Retype every line of the records exactly.

(Stored items)
::::::

(** X18.  In a FeatureCollection the last container that gives something
    wins: what [readFeaturesInternal] returns for the collection with one
    more container is what it returns for that container, read in the
    context that the containers before it have left, unless that is
    [undefined]; then it is what the collection returns without the
    container.  So the features of the containers before a 'featureMembers'
    container, and before a 'featureMember' with a feature, are not in the
    result. *)
Theorem last_container_wins (q : string) (u : option string)
  (attrs : list Attr) (before : list Node) (m : Node)
  (c c1 c2 : Context) (r1 r2 : JsOpt (Features number)) :
  isGmlElement ["featureMember"; "featureMembers"] m = true ->
  isElement m = true ->
  readInternal (Element q "FeatureCollection" u attrs before) c
  = Ok r1 c1 ->
  readInternal m c1 = Ok r2 c2 ->
  readInternal (Element q "FeatureCollection" u attrs (before ++ [m])) c
  = Ok (if notUndefined r2 then r2 else r1) c2.
Proof.
  intros Hm He Hbefore Hlast.
  assert (Hnn : r2 <> Null)
    by (intros ->; exact (readFeaturesInternal_not_null _ _ Hlast)).
  unfold readFeaturesInternal, readFeaturesInternalWith, bind in Hbefore |- *.
  cbn [localName namespaceURI String.eqb Ascii.eqb Bool.eqb]
    in Hbefore |- *.
  fold (readFeaturesInternal GEOMETRY_PARSERS_ transformWithOptions)
    in Hlast.
  assert (Hstep : forall seed top1,
    pushParseAndPop seed
      (FEATURE_COLLECTION_PARSERS GEOMETRY_PARSERS_ transformWithOptions)
      (Element q "FeatureCollection" u attrs before) c = Ok top1 c1 ->
    pushParseAndPop seed
      (FEATURE_COLLECTION_PARSERS GEOMETRY_PARSERS_ transformWithOptions)
      (Element q "FeatureCollection" u attrs (before ++ [m])) c
    = Ok (if notUndefined r2 then r2 else top1) c2).
  { intros seed top1 H. unfold pushParseAndPop, parseNode in H |- *.
    unfold elementChildren in H |- *. cbn [childNodes] in H |- *.
    rewrite filter_app, parseChildren_app, H. cbn [filter].
    rewrite He. cbn [parseChildren]. unfold bind.
    rewrite applyParser_dispatched, collection_parsers_dispatch, Hm.
    unfold makeReplacer, stackless, bind, ret.
    rewrite (@member_call m c1 Hm), Hlast. cbn [fst snd].
    destruct (notUndefined r2); reflexivity. }
  destruct (optStringEqb u (Some "http://www.opengis.net/wfs")).
  - destruct (pushParseAndPop (Defined (FeatureArray [])) _ _ c)
      as [top1 c1'|e] eqn:Hp in Hbefore; [|discriminate].
    injection Hbefore as <- <-. rewrite (Hstep _ _ Hp).
    destruct r2; [reflexivity | congruence | reflexivity].
  - destruct (pushParseAndPop Null _ _ c)
      as [top1 c1'|e] eqn:Hp in Hbefore; [|discriminate].
    injection Hbefore as <- <-. rewrite (Hstep _ _ Hp).
    destruct r2; [reflexivity | congruence | reflexivity].
Qed.

(** *** What a container stores in the parse context *)

Lemma keeps_readGeometryElement :
  tablesKeep typesOf GEOMETRY_PARSERS_ ->
  forall node,
    keeps typesOf
      (readGeometryElement GEOMETRY_PARSERS_ transformWithOptions node).
Proof.
  intros Ht node c g c' H. unfold readGeometryElement in H.
  destruct (firstElementChild node) as [first|]; [|discriminate].
  unfold bind, getContext, putContext in H.
  destruct (pushParseAndPop Null GEOMETRY_PARSERS_ node _)
    as [popped c1|e] eqn:Hp; [|discriminate].
  apply (keeps_pushParseAndPop Ht Null node) in Hp.
  destruct popped; injection H as _ <-; exact Hp.
Qed.

Lemma keeps_readFeatureChildren :
  tablesKeep typesOf GEOMETRY_PARSERS_ ->
  forall children values name,
    keeps typesOf
      (readFeatureChildren GEOMETRY_PARSERS_ transformWithOptions children
         values name).
Proof.
  intros Ht. induction children as [|n rest IH]; intros values name;
    [apply keeps_ret|].
  cbn [readFeatureChildren]. destruct (isAttributeElement n); [apply IH|].
  apply keeps_bind; [now apply keeps_readGeometryElement|].
  intros g. apply IH.
Qed.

::::::

**Answer area:**
(** X18.  In a FeatureCollection the last container that gives something
    wins: what [readFeaturesInternal] returns for the collection with one
    more container is what it returns for that container, read in the
    context that the containers before it have left, unless that is
    [undefined]; then it is what the collection returns without the
    container.  So the features of the containers before a 'featureMembers'
    container, and before a 'featureMember' with a feature, are not in the
    result. *)
Theorem last_container_wins (q : string) (u : option string)
  (attrs : list Attr) (before : list Node) (m : Node)
  (c c1 c2 : Context) (r1 r2 : JsOpt (Features number)) :
  isGmlElement ["featureMember"; "featureMembers"] m = true ->
  isElement m = true ->
  readInternal (Element q "FeatureCollection" u attrs before) c
  = Ok r1 c1 ->
  readInternal m c1 = Ok r2 c2 ->
  readInternal (Element q "FeatureCollection" u attrs (before ++ [m])) c
  = Ok (if notUndefined r2 then r2 else r1) c2.
Proof.
  intros Hm He Hbefore Hlast.
  assert (Hnn : r2 <> Null)
    by (intros ->; exact (readFeaturesInternal_not_null _ _ Hlast)).
  unfold readFeaturesInternal, readFeaturesInternalWith, bind in Hbefore |- *.
  cbn [localName namespaceURI String.eqb Ascii.eqb Bool.eqb]
    in Hbefore |- *.
  fold (readFeaturesInternal GEOMETRY_PARSERS_ transformWithOptions)
    in Hlast.
  assert (Hstep : forall seed top1,
    pushParseAndPop seed
      (FEATURE_COLLECTION_PARSERS GEOMETRY_PARSERS_ transformWithOptions)
      (Element q "FeatureCollection" u attrs before) c = Ok top1 c1 ->
    pushParseAndPop seed
      (FEATURE_COLLECTION_PARSERS GEOMETRY_PARSERS_ transformWithOptions)
      (Element q "FeatureCollection" u attrs (before ++ [m])) c
    = Ok (if notUndefined r2 then r2 else top1) c2).
  { intros seed top1 H. unfold pushParseAndPop, parseNode in H |- *.
    unfold elementChildren in H |- *. cbn [childNodes] in H |- *.
    rewrite filter_app, parseChildren_app, H. cbn [filter].
    rewrite He. cbn [parseChildren]. unfold bind.
    rewrite applyParser_dispatched, collection_parsers_dispatch, Hm.
    unfold makeReplacer, stackless, bind, ret.
    rewrite (@member_call m c1 Hm), Hlast. cbn [fst snd].
    destruct (notUndefined r2); reflexivity. }
  destruct (optStringEqb u (Some "http://www.opengis.net/wfs")).
  - destruct (pushParseAndPop (Defined (FeatureArray [])) _ _ c)
      as [top1 c1'|e] eqn:Hp in Hbefore; [|discriminate].
    injection Hbefore as <- <-. rewrite (Hstep _ _ Hp).
    destruct r2; [reflexivity | congruence | reflexivity].
  - destruct (pushParseAndPop Null _ _ c)
      as [top1 c1'|e] eqn:Hp in Hbefore; [|discriminate].
    injection Hbefore as <- <-. rewrite (Hstep _ _ Hp).
    destruct r2; [reflexivity | congruence | reflexivity].
Qed.

(** *** What a container stores in the parse context *)

Lemma keeps_readGeometryElement :
  tablesKeep typesOf GEOMETRY_PARSERS_ ->
  forall node,
    keeps typesOf
      (readGeometryElement GEOMETRY_PARSERS_ transformWithOptions node).
Proof.
  intros Ht node c g c' H. unfold readGeometryElement in H.
  destruct (firstElementChild node) as [first|]; [|discriminate].
  unfold bind, getContext, putContext in H.
  destruct (pushParseAndPop Null GEOMETRY_PARSERS_ node _)
    as [popped c1|e] eqn:Hp; [|discriminate].
  apply (keeps_pushParseAndPop Ht Null node) in Hp.
  destruct popped; injection H as _ <-; exact Hp.
Qed.

Lemma keeps_readFeatureChildren :
  tablesKeep typesOf GEOMETRY_PARSERS_ ->
  forall children values name,
    keeps typesOf
      (readFeatureChildren GEOMETRY_PARSERS_ transformWithOptions children
         values name).
Proof.
  intros Ht. induction children as [|n rest IH]; intros values name;
    [apply keeps_ret|].
  cbn [readFeatureChildren]. destruct (isAttributeElement n); [apply IH|].
  apply keeps_bind; [now apply keeps_readGeometryElement|].
  intros g. apply IH.
Qed.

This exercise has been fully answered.